Work task: Output should begin at the line holding "unfold increasing. intros" and end at the last line of the entries; print those lines verbatim and no others.

Excerpts from a dataset
Lemma slot_agreement_witness :
  ∃ p, ["a"; "b"; "c"] !! turn 3 20 = Some p ∧
    getScheduledProducer ForkExample.forked ["a"; "b"; "c"] (getSlotAtTime ForkExample.forked 20) = Ok p ∧
    getSlotTime ForkExample.forked (getSlotAtTime ForkExample.forked 20) = 20 ∧
    turn 3 (20 + BlockProdRepetition) = (S (turn 3 20) mod 3)%nat.
Proof.
  apply (slot_agreement ForkExample.forked ForkExample.b2 ["a"; "b"; "c"] 20);
    [by vm_compute|by vm_compute|by vm_compute|by vm_compute|done].
Defined.

(** * Dynasties *)

(** The dynasty in force at block [n]: the last one made at or before it. *)
Definition inForce (n : Z) (ds : list Dynasty) : option Dynasty := last (filter (λ d, Seq d ≤ n) ds).

Definition increasing (ds : list Dynasty) : Prop := StronglySorted Z.lt (Seq <$> ds).

Lemma increasing_cons d ds : increasing (d :: ds) → increasing ds ∧ ∀ x, x ∈ ds → Seq d < Seq x.
Proof.
  unfold increasing. intros [Hs Hd]%StronglySorted_inv. split; [done|]. intros x Hx.
  rewrite Forall_forall in Hd. apply Hd. by apply list_elem_of_fmap_2.
Qed.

Solution to this exercise:
  unfold increasing. intros [Hs Hd]%StronglySorted_inv. split; [done|]. intros x Hx.
  rewrite Forall_forall in Hd. apply Hd. by apply list_elem_of_fmap_2.
Qed.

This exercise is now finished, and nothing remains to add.